Manitobans now need to be fully vaccinated if they want to participate in certain activities, including indoor and outdoor dining at restaurants, nightclubs and bars, casinos, bingo halls and VLT lounges, movie theatres and gyms.

The Manitoba Restaurant and Foodservices Association (MRFA) said it was a busy weekend for many local businesses as these new public health orders took effect.

“Restaurants are definitely picking up. Obviously, being in the middle of Burger Week, a lot of restaurants are busy, which is great. Manitobans are coming out and supporting their local restaurants,” MRFA Executive Director Shaun Jeffrey told CTV News.

However, Jeffrey said staffing continues to be a major challenge for the industry.

He said Manitoba restaurants are operating at about 56 per cent of pre-pandemic staffing levels. According to Jeffrey, there are two main barriers - the industry is still competing with federal pandemic subsidy programs and many employees left the industry altogether from multiple lockdowns and the instability it caused in work.

“We’re trying to attract those employees back to the industry because we need them now more than ever,” he said.

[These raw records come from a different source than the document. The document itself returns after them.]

Lemma K1_merge f p D a e pm t t' :
  ((mp_feed pm, mp_path pm) = (f, p) -> mp_mutable pm = false) ->
  K1 f p D (tx_db t) -> mergeManifestPut a e pm t = Ok t' ->
  K1 f p (with_put f p D pm) (tx_db t').
Proof.
  intros Hm HK. unfold mergeManifestPut.
  destruct (decide ((mp_feed pm, mp_path pm) = (f, p))) as [Heq|Hne].
  2: { assert (Hne' : (f, p) <> (mp_feed pm, mp_path pm)) by congruence.
       intros E. apply (K1_ext f p D); [unfold with_put; tauto|]. revert E.
       destruct (storedResolution _ _ _) as [d|].
       { intros [= <-]. simpl. case_decide; eauto with fondaco. }
       destruct (hostedState _ _ _) as [r|].
       - destruct (mp_mutable pm && h_mutable r).
         + rewrite rbind_Ok. intros ([] & _ & [= <-]); simpl; eauto with fondaco.
         + case_decide; intros [= <-]; [done|]. unfold applyConflictingPut.
           destruct (k1_sides _ _ _ _) as [[[w l] ws] ls]. simpl. case_decide; eauto with fondaco.
       - intros [= <-]. simpl. eauto with fondaco. }
  pose proof Heq as [= Hf Hp]. rewrite Hf, Hp.
  destruct (storedResolution (tx_db t) f p) as [d|] eqn:Er.
  { intros [= <-]. simpl. apply K1_resolved. rewrite Hf, Hp.
    destruct (apply_resolution_tables f p (mp_coord pm) d (OriginSite e)
      (if decide (mp_sha256 pm ≠ KeepSHA d) then syncConflictQuarantineTx f (mp_coord pm)
         (recordResolvedConflictTx pm (mkSide (KeepSHA d) (res_size d) (res_checksums d) (res_metadata d))
            (incoming_side pm) (OriginSite e) (tx_db t)) else tx_db t)) as (_ & -> & _).
    assert (is_Some (conflict_resolutions (tx_db t) !! (f, p))).
    { destruct (conflict_resolutions (tx_db t) !! (f, p)) eqn:E; [eauto|].
      apply storedResolution_None in E. congruence. }
    case_decide; [|done].
    match goal with |- context [syncConflictQuarantineTx ?x ?y ?z] =>
      destruct (sync_tables x y z) as (_ & _ & -> & _) end.
    match goal with |- context [recordResolvedConflictTx ?x ?k ?r ?s ?z] =>
      destruct (resolved_conflict_tables x k r s z) as (_ & -> & _) end. done. }
  apply storedResolution_None in Er. unfold hostedState.
  destruct (hosted_manifests (tx_db t) !! (f, p)) as [r|] eqn:Eh.
  2: { intros [= <-]. simpl. by apply K1_first_digest; auto. }
  pose proof (k1_served _ _ _ _ HK Er) as Hs. rewrite Eh in Hs. destruct Hs as (Hmut & HDr & _).
  rewrite Hm, Hmut by done. simpl. case_decide as Hsha.
  { intros [= <-]. revert HK. apply K1_ext. unfold with_put. intros d. rewrite <- Hsha. naive_solver. }
  intros [= <-]. apply (K1_ext f p (fun d => D d \/ d = mp_sha256 pm)); [unfold with_put; tauto|].
  unfold applyConflictingPut, k1_sides. simpl.
  destruct (str_ltb (h_sha256 r) (mp_sha256 pm)) eqn:El; cbn [s_sha256 incoming_side stored_side finish tx_db];
    apply K1_sync.
  - rewrite decide_False by tauto.
    eapply (K1_second_digest f p D _ _ r r _ (mp_sha256 pm) HK Er Eh Hsha); simpl; try done; rewrite El; done.
  - rewrite decide_True by congruence. unfold updateHosted. rewrite Hf, Hp, Eh.
    eapply (K1_second_digest f p D _ _ r _ _ (mp_sha256 pm) HK Er Eh Hsha); simpl;
      [done|apply lookup_insert_eq|by apply Hm| |done..|]; simpl; rewrite El; done.
Qed.

(** An event never makes an immutable path mutable. *)
Definition immutable_put (f p : string) (e : JournalEntry) : Prop :=
  forall pm, Kind e = KindManifestPut -> decode_manifest_put (Payload e) = Some pm ->
    (mp_feed pm, mp_path pm) = (f, p) -> mp_mutable pm = false.

Lemma K1_dispatch f p D a peer e t t' :
  immutable_put f p e -> K1 f p D (tx_db t) -> dispatch a peer e t = Ok t' ->
  K1 f p (fun d => D d \/ puts e f p d) (tx_db t').
Proof.
  intros Himm HK. unfold dispatch.
  assert (Hno : Kind e <> KindManifestPut -> forall db, K1 f p D db -> K1 f p (fun d => D d \/ puts e f p d) db).
  { intros Hk db. apply K1_ext. unfold puts. naive_solver. }
  case_decide as Hk.
  { unfold applyManifestPut. destruct (decode_manifest_put (Payload e)) as [pm|] eqn:Ed; [|done].
    repeat (case_match; [done|]). intros Hm.
    eapply K1_ext; [|eapply K1_merge; [|exact HK|exact Hm]].
    - intros d. unfold with_put, puts. naive_solver.
    - intros Heq. by apply (Himm pm). }
  specialize (Hno Hk).
  case_decide; [|case_decide; [|case_decide; [|case_decide; [|case_decide; [|done]]]]].
  - unfold applyBlobAvailable. repeat case_match; intros [= <-]; auto.
  - unfold applyTokenRevoke. destruct (decode_token_revoke _); [|done]. case_match; [done|].
    rewrite rbind_Ok. intros (db & Hr & [= <-]). apply Hno. simpl.
    unfold revoke_token in Hr. repeat case_match; simplify_eq; by apply (K1_tables f p D (tx_db t)).
  - unfold applyQuarantineSet. repeat case_match; intros [= <-]. apply Hno. simpl.
    match goal with |- context [quarantineTx ?x ?y ?z ?u ?v ?w] =>
      destruct (quarantine_decision_tables x y z u v w) as (?&?&?&?&?) end. by apply (K1_tables f p D (tx_db t)).
  - unfold applyQuarantineRelease. destruct (decode_quarantine_release _) as [q|]; intros [= <-]. apply Hno. simpl.
    match goal with |- context [releaseQuarantineTx ?x ?y ?z ?u ?v] =>
      destruct (release_decision_tables x y z u v) as (?&?&?&?&?) end. by apply (K1_tables f p D (tx_db t)).
  - unfold applyConflictResolve. destruct (decode_conflict_resolve _) as [q|]; [|done].
    case_match; [done|]. destruct (conflictSide _ _ _ _ _) as [side|]; [|done].
    intros [= <-]. apply Hno. cbn [finish tx_db].
    destruct (decide ((f, p) = (cr_feed q, cr_path q))) as [Heq|Hne]; [|eauto with fondaco].
    apply K1_resolved. rewrite Heq.
    match goal with |- context [applyResolutionTx ?x ?y ?z ?u ?v ?w] =>
      destruct (apply_resolution_tables x y z u v w) as (_ & -> & _) end.
    match goal with |- context [recordResolution ?x ?y ?z ?u ?v ?w ?db] =>
      destruct (recordResolution_stored x y z u v w db) as [res Hres]; unfold storedResolution in Hres;
      destruct (conflict_resolutions (recordResolution x y z u v w db) !! (x, y)); [eauto|done] end.
Qed.

(** Dispatching touches neither the clock nor the parked events. *)
Lemma dispatch_clock a peer e t t' :
  dispatch a peer e t = Ok t' ->
  hlc_state (tx_db t') = hlc_state (tx_db t) /\ repl_parked (tx_db t') = repl_parked (tx_db t).
Proof.
  intros H. symmetry in H.
  cut ((fun db => hlc_state (tx_db t) = hlc_state db /\ repl_parked (tx_db t) = repl_parked db) (tx_db t')).
  { intros [-> ->]. done. }
  apply (preserved_dispatch _ (fun _ => True) a) with (peer := peer) (e := e) (t := t) (t' := t');
    try done; cbv zeta; intros;
    unfold insertHosted, updateHosted, quarantineTx, releaseQuarantineTx, applyResolutionTx,
      recordResolution, recordResolvedConflictTx, revoke_token, syncConflictQuarantineTx in *;
    repeat case_match; simplify_eq; simpl in *; done.
Qed.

Jeffrey said enforcing pandemic restrictions has also been difficult for some restaurants, with these businesses bearing the brunt of customers’ frustrations over public health measures.

“A lot of Manitobans were coming in, being very appeasing in making sure they have their vaccination passport or their QR code available plus their ID. But we’ve received a pretty decent amount of negativity in-person, plus on social media,” he said.

“To us, that’s quite unacceptable because we’re just following the orders that are imposed on us by the Manitoba government, and we’re just doing what we can to stay open because the restaurant industry cannot risk another lockdown. We cannot get shut down again. We just can’t survive that,” he said.